= WHAT IS EXPECTED =
Of the entries below, return exactly those lines that fall between the one containing "by destruct (_ <? _), (fo_outcome o)." and the one containing "left. split; [done|]. repeat case_match; done.", the two end lines included.

= PROVIDED DATA =
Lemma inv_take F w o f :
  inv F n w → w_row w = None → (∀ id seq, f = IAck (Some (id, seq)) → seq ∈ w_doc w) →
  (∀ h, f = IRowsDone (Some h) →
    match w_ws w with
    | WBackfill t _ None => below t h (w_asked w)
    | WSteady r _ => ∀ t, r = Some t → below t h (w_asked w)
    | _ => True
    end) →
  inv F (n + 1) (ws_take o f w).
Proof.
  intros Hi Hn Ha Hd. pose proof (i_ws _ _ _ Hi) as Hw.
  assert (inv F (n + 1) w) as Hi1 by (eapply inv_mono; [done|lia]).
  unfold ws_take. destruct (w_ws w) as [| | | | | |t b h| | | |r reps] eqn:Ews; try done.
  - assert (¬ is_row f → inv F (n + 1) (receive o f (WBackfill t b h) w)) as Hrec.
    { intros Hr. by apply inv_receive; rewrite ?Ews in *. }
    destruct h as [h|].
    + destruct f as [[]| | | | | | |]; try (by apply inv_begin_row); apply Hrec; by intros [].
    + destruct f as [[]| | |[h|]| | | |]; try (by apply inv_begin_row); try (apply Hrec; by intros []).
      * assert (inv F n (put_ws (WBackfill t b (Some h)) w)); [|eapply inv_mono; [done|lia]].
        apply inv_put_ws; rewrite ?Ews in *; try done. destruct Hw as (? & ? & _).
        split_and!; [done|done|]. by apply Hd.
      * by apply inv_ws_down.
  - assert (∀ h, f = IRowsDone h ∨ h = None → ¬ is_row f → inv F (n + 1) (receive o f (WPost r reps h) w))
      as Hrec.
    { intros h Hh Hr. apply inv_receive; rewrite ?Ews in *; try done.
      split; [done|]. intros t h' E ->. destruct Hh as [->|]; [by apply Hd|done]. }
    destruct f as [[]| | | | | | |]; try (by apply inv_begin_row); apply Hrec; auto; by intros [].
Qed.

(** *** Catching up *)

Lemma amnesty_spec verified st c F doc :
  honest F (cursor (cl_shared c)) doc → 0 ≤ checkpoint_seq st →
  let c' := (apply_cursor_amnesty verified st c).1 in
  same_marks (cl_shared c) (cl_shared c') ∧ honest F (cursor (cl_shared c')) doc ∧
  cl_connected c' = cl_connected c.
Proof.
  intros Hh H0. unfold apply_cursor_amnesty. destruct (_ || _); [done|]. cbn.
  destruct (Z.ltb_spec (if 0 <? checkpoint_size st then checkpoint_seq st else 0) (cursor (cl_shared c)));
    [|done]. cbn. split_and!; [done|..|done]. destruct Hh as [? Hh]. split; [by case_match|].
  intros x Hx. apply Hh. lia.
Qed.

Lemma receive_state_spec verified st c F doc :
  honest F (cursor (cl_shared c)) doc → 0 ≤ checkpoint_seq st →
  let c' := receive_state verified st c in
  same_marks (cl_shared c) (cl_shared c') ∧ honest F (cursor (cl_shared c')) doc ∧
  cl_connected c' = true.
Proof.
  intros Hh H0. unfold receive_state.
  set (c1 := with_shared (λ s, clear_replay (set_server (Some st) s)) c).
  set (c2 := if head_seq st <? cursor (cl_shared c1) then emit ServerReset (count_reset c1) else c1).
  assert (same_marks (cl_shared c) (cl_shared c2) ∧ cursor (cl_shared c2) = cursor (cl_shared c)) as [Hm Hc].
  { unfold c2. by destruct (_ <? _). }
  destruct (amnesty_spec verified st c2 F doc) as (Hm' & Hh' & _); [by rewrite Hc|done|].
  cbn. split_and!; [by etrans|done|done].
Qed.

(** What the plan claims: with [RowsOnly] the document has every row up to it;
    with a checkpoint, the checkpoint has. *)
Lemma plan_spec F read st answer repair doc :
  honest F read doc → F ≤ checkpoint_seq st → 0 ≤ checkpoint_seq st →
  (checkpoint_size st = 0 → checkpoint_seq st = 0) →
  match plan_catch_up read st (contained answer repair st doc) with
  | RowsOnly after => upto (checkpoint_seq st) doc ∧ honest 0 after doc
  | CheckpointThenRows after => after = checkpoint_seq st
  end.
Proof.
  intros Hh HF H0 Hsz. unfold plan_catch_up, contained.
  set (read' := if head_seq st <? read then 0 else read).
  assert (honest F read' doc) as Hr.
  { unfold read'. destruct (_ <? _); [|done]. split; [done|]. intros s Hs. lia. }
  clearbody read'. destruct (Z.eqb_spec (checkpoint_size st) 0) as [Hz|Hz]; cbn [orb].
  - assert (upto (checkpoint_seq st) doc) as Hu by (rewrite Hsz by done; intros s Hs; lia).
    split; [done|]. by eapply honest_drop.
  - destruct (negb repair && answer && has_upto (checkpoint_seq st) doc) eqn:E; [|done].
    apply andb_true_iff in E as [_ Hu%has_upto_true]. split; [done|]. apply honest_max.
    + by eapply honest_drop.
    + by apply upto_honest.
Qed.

==

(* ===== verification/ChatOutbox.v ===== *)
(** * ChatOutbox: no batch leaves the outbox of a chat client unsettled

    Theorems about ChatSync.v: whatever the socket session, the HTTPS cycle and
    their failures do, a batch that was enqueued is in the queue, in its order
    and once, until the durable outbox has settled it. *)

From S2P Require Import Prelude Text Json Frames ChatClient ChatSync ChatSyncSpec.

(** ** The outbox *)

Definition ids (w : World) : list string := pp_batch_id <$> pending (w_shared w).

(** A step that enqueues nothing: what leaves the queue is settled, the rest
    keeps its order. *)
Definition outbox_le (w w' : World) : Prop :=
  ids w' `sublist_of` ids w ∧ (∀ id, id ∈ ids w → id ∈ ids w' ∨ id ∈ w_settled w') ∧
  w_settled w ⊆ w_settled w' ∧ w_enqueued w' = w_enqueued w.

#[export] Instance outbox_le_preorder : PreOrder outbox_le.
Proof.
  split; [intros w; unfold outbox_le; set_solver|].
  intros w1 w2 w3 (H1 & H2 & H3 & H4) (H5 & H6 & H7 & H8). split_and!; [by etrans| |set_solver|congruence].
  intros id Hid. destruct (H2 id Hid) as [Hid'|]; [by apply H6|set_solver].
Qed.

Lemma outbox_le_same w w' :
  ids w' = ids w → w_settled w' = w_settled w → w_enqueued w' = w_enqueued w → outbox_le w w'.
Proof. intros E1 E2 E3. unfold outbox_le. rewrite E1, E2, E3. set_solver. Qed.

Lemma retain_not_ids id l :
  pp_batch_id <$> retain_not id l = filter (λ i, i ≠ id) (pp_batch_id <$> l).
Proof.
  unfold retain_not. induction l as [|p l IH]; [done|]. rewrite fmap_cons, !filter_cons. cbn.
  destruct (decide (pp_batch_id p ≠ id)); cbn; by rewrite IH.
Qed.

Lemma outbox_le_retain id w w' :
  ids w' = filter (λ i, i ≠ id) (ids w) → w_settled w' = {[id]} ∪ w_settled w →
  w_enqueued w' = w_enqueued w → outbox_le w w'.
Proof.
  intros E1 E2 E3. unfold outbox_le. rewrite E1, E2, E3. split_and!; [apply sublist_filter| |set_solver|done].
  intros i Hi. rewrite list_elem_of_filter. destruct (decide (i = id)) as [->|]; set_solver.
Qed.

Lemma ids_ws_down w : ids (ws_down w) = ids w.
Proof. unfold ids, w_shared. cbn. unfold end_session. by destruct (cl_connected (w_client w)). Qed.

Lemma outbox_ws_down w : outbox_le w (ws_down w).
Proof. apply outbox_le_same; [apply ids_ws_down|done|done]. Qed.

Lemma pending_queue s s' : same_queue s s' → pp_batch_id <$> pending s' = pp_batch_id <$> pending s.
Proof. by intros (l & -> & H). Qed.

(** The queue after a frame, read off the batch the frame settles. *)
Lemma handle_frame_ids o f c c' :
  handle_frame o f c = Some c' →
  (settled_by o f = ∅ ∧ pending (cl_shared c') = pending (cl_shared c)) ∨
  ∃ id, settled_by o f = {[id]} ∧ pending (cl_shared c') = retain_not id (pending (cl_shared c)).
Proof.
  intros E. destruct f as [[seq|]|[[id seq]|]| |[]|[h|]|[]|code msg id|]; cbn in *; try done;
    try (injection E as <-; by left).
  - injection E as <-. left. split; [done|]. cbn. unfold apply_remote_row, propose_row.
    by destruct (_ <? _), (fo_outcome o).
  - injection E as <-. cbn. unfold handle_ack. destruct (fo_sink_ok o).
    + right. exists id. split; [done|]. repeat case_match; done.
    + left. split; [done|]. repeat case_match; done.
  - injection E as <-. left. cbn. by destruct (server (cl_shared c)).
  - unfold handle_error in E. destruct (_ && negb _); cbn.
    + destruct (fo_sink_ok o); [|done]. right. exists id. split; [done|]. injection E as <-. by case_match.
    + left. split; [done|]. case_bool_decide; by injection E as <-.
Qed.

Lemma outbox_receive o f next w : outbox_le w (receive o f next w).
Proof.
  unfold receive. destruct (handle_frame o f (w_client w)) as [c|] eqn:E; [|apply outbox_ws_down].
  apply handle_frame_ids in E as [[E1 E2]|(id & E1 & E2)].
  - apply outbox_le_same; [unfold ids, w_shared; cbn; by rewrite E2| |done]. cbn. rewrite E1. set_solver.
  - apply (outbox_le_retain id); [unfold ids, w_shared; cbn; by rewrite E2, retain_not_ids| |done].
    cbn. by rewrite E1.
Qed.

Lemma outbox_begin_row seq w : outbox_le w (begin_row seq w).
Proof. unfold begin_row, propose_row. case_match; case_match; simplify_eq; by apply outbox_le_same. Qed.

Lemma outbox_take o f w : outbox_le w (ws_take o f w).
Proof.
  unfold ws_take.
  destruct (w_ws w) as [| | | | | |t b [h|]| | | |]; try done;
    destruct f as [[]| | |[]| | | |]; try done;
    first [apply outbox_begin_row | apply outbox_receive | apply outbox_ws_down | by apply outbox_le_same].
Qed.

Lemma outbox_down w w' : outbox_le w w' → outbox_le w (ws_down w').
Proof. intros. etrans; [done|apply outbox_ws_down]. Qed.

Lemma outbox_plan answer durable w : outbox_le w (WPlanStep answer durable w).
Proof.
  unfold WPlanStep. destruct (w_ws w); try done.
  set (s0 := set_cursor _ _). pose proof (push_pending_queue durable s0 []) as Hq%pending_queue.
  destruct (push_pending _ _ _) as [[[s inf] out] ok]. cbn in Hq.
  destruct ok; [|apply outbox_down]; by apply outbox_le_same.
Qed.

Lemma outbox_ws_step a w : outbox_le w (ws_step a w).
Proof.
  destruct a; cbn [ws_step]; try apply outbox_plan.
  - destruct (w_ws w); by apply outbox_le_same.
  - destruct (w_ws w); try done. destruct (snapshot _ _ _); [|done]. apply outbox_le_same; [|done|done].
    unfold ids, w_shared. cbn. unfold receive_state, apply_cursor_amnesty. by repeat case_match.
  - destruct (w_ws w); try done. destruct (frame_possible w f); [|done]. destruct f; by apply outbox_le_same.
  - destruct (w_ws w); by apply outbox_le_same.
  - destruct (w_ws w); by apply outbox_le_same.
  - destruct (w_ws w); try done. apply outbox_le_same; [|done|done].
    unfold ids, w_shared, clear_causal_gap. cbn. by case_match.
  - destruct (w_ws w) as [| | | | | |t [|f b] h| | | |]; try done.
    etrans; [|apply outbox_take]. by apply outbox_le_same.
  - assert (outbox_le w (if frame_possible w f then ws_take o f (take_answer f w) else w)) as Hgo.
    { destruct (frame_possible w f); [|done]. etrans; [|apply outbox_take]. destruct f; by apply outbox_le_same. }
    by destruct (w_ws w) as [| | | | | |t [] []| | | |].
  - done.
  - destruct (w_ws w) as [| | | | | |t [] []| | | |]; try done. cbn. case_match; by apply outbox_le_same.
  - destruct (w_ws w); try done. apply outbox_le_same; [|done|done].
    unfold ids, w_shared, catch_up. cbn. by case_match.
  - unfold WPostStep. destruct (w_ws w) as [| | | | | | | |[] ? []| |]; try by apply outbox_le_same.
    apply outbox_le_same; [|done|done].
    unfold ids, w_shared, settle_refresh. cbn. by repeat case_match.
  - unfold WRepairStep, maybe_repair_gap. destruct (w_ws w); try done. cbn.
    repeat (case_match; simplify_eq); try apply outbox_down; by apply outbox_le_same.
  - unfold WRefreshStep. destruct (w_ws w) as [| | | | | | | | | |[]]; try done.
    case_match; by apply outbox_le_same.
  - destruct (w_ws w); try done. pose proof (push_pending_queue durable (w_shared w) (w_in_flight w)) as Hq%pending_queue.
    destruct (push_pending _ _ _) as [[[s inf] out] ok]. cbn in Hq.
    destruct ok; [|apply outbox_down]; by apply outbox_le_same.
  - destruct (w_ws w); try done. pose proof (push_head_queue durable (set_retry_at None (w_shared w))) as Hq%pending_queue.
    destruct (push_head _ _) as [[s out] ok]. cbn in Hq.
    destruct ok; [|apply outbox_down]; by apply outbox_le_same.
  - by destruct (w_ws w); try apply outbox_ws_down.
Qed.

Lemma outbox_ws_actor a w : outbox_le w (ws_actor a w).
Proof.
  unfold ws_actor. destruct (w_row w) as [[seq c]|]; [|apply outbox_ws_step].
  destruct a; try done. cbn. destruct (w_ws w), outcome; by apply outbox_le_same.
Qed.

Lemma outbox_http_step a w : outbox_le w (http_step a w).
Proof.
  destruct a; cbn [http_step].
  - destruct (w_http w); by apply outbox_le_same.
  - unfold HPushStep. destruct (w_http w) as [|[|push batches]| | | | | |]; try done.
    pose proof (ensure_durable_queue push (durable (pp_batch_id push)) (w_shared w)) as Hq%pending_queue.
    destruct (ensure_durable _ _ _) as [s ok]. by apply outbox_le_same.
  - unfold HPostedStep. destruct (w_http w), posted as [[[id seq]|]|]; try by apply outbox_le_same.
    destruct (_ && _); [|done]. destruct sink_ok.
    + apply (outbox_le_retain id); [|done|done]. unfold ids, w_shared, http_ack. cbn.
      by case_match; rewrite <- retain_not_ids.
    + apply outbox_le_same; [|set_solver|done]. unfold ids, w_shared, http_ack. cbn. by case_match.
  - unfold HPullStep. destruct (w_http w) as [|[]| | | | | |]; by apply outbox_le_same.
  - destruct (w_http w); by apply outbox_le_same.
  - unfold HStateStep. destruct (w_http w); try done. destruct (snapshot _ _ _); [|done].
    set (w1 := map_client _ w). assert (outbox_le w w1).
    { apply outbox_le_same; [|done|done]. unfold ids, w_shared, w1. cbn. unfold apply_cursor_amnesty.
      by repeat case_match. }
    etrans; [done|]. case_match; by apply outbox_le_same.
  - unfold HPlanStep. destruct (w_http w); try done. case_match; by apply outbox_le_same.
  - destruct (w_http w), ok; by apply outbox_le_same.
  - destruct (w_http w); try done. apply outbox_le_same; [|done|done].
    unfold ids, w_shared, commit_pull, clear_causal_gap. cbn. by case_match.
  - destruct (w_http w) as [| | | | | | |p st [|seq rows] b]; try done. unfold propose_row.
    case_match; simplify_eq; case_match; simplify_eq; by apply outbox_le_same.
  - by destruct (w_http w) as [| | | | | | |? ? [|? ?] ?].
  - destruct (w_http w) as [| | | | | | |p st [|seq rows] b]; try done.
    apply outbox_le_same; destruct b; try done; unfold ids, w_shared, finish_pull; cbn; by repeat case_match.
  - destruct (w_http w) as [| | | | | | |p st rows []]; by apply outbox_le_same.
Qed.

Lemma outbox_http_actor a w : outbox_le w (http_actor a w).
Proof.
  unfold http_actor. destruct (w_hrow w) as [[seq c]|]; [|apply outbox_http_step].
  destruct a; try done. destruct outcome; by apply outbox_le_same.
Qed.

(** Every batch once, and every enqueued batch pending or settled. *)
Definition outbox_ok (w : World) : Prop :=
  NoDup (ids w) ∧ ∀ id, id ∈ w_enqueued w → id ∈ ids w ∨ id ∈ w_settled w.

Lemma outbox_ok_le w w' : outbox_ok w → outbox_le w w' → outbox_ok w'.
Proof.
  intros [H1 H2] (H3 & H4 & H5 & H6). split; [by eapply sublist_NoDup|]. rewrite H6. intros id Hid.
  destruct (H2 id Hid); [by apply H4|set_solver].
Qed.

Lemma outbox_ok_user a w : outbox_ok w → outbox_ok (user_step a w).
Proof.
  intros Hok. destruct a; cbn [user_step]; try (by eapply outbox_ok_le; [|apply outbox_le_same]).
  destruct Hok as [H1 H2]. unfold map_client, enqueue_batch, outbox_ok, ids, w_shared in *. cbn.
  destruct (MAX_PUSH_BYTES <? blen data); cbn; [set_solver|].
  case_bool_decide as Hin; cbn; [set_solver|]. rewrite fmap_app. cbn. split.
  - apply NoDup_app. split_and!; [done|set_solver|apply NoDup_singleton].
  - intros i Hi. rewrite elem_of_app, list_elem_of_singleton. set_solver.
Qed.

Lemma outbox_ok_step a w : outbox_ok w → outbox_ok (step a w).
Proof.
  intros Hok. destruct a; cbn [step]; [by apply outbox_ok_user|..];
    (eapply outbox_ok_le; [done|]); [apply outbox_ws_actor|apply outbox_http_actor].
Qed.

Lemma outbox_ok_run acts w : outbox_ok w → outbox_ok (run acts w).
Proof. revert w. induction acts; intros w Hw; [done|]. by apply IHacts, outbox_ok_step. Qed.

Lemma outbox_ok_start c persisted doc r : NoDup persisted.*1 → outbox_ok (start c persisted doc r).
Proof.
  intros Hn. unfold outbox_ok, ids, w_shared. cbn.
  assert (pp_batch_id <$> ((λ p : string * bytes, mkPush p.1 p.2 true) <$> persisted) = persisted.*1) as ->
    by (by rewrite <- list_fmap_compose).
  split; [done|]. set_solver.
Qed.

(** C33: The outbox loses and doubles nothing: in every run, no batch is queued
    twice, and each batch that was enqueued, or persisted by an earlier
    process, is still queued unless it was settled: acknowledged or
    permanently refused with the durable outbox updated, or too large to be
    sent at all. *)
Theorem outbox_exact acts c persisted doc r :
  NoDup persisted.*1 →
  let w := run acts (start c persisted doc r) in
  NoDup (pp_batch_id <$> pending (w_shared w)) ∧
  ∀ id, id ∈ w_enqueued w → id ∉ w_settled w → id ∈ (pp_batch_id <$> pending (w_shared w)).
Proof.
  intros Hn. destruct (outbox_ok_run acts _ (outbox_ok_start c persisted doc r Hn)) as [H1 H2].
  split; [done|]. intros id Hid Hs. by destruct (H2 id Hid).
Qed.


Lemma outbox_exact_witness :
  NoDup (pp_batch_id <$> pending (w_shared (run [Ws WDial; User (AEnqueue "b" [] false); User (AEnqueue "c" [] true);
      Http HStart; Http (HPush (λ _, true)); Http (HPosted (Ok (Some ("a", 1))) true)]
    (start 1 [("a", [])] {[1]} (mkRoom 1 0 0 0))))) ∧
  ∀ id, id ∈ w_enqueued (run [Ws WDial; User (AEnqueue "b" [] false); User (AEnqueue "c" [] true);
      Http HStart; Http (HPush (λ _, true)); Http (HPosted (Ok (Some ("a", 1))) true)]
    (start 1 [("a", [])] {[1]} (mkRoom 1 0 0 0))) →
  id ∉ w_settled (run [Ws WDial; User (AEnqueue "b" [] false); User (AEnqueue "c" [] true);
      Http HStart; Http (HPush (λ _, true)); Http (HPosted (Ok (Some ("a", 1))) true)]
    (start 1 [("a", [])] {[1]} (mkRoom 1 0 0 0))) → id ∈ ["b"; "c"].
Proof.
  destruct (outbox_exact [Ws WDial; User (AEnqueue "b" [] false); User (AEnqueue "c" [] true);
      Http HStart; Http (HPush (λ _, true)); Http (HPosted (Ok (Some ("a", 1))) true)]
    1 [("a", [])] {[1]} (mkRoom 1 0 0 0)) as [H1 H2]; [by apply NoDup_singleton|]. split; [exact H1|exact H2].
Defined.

= EXERCISE RESPONSE =
    by destruct (_ <? _), (fo_outcome o).
  - injection E as <-. cbn. unfold handle_ack. destruct (fo_sink_ok o).
    + right. exists id. split; [done|]. repeat case_match; done.
    + left. split; [done|]. repeat case_match; done.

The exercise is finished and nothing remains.